The answer should be each line from the entries below that has the word "LtxTypes" in it.

_Material supplied_.
◇ ◇ ◇ ◇
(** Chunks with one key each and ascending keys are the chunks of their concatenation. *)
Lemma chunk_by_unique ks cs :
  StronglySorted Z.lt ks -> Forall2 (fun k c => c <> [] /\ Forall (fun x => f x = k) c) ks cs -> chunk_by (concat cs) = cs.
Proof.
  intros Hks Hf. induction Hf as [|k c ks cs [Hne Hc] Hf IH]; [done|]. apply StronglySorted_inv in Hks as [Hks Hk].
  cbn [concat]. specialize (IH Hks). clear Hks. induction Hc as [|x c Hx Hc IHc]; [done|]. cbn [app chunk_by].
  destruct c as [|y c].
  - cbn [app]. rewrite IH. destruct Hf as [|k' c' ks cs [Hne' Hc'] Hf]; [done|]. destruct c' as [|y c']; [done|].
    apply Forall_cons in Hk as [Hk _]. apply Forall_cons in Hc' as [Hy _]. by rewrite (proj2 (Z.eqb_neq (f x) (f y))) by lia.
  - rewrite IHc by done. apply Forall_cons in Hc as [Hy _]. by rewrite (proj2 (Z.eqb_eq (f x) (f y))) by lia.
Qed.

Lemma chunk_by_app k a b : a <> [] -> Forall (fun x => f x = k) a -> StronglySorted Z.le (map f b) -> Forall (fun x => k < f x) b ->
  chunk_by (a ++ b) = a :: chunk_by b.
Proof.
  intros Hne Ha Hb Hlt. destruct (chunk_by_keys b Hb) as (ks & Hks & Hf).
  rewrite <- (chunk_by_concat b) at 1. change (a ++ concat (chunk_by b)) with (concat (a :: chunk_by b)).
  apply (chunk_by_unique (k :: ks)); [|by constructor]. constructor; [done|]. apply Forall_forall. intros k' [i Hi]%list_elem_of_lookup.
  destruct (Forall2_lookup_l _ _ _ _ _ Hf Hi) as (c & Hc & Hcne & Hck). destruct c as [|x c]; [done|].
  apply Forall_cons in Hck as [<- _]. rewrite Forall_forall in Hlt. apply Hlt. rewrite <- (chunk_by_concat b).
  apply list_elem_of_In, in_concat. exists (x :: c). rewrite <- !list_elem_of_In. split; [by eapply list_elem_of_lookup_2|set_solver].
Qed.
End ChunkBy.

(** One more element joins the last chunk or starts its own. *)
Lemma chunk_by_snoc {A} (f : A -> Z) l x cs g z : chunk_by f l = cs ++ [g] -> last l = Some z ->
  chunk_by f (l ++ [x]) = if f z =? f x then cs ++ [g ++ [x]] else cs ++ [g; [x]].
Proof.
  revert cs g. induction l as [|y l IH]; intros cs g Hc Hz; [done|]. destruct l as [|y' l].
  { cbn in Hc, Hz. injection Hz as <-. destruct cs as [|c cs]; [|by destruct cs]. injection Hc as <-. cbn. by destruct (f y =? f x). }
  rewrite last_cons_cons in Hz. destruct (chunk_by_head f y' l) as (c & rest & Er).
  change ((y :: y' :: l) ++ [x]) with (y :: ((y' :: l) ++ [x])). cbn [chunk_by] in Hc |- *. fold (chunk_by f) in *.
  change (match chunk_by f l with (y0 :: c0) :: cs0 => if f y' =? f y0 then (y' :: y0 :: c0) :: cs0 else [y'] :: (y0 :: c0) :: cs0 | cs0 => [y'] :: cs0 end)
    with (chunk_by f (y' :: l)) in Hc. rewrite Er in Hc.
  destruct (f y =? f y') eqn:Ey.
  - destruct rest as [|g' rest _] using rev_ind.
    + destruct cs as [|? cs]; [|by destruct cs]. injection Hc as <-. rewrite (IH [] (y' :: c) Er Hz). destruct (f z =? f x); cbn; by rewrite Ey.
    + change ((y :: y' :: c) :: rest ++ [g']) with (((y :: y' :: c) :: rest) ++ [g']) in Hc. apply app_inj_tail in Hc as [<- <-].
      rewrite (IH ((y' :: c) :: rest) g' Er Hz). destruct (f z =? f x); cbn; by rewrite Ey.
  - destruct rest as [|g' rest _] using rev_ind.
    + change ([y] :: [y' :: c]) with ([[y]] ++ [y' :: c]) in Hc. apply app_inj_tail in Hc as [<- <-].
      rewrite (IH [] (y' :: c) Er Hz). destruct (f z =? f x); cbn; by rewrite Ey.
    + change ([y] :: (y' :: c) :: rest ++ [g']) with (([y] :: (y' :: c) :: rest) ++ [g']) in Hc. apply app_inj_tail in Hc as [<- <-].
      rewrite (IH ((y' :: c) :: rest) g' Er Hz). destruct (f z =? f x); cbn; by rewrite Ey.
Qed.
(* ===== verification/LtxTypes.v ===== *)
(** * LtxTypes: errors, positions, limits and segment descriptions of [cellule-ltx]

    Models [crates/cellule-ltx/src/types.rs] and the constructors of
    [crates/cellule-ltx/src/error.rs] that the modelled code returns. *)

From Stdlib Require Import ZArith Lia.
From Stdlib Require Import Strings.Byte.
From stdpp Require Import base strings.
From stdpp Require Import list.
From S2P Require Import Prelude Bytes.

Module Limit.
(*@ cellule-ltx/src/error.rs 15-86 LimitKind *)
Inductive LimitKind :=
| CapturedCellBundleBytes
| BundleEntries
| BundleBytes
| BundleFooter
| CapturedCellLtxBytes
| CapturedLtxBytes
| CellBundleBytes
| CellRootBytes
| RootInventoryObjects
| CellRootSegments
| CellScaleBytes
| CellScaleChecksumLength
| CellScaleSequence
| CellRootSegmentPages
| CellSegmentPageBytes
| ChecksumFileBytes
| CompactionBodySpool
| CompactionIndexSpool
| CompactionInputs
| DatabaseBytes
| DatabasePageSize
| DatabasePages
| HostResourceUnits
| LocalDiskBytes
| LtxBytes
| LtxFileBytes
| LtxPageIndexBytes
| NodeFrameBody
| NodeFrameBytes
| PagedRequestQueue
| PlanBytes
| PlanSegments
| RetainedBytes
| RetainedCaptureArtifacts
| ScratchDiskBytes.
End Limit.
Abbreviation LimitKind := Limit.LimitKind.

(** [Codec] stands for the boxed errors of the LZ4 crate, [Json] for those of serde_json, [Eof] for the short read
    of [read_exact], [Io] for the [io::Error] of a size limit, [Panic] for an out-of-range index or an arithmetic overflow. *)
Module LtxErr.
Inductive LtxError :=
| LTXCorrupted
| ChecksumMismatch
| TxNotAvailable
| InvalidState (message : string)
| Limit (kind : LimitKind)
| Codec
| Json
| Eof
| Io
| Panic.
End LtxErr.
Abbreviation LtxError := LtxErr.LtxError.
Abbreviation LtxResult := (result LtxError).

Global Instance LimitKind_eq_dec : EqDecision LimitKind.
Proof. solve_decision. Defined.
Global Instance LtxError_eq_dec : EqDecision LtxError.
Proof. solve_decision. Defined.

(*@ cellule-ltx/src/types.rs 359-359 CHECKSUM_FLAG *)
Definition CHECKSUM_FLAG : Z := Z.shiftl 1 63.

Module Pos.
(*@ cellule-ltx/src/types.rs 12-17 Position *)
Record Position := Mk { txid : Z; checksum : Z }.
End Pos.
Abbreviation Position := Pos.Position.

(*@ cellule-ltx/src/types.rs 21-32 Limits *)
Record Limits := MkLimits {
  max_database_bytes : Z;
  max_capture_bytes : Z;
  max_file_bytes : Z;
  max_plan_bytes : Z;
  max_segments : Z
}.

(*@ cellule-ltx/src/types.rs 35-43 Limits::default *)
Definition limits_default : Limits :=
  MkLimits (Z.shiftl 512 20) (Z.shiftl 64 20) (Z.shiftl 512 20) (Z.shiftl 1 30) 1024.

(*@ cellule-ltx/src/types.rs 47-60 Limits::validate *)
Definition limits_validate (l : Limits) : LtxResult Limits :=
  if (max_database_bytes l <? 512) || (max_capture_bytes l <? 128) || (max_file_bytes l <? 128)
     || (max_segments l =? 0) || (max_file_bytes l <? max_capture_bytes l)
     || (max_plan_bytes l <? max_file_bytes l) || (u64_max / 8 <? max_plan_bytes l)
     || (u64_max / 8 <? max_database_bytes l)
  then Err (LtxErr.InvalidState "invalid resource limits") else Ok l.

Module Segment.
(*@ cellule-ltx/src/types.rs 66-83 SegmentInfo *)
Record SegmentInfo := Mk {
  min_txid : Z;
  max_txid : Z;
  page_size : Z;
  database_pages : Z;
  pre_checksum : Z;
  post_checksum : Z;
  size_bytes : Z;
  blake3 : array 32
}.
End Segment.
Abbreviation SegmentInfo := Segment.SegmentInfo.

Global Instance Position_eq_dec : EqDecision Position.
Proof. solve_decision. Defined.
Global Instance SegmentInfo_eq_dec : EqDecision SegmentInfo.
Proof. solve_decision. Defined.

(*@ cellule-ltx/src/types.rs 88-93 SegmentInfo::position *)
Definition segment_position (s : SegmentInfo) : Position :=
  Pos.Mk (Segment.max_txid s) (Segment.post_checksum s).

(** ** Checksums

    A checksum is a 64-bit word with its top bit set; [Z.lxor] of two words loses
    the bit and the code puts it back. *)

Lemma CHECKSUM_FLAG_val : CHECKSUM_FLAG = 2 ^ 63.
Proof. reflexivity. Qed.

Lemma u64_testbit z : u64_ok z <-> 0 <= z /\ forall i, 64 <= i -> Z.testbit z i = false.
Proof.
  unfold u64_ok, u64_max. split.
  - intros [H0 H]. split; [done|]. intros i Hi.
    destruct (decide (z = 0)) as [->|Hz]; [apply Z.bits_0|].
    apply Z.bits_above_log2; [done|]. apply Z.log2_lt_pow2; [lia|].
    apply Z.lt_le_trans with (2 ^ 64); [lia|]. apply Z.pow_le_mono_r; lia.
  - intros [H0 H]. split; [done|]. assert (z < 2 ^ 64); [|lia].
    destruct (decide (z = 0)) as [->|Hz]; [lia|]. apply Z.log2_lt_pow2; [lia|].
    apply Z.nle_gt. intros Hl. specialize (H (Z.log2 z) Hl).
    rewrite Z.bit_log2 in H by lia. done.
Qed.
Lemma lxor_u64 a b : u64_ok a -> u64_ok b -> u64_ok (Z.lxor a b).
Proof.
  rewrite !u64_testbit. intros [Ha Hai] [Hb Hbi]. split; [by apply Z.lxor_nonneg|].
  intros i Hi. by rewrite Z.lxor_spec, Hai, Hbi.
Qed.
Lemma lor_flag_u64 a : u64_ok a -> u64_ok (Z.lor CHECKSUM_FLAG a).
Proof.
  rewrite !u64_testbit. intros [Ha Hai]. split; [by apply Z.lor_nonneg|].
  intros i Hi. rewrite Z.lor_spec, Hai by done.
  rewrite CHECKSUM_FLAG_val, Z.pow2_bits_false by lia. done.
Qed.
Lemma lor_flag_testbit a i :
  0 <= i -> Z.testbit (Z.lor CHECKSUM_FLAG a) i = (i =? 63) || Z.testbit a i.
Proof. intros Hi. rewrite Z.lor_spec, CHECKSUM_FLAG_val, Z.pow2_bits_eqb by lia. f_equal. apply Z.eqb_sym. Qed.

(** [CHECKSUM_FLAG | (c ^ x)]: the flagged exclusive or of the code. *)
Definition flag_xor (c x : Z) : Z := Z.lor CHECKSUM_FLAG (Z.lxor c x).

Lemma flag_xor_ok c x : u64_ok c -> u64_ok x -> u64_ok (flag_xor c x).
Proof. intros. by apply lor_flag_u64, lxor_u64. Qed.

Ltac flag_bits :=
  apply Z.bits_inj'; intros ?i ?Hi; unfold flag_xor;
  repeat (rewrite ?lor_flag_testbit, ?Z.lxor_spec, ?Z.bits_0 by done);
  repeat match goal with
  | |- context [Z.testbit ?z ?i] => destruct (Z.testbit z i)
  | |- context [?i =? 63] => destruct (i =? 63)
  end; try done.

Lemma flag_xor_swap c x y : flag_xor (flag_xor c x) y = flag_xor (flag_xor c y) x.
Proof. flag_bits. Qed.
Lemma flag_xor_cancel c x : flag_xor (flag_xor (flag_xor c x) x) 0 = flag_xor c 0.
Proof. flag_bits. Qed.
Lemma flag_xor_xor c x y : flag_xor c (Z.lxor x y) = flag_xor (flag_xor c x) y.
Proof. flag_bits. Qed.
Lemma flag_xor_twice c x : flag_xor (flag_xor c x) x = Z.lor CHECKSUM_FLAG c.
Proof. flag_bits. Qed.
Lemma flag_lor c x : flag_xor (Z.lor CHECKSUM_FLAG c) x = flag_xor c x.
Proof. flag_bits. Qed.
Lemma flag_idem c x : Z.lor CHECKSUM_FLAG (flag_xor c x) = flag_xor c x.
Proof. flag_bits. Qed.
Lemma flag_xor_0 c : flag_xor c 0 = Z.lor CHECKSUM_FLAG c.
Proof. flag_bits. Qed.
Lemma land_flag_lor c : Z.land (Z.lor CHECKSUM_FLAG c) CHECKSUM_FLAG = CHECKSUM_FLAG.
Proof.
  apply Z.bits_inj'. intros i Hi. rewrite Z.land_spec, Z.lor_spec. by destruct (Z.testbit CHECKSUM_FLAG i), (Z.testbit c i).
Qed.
◇ ◇ ◇ ◇
_Solved problem_.
(* ===== verification/LtxTypes.v ===== *)
(** * LtxTypes: errors, positions, limits and segment descriptions of [cellule-ltx]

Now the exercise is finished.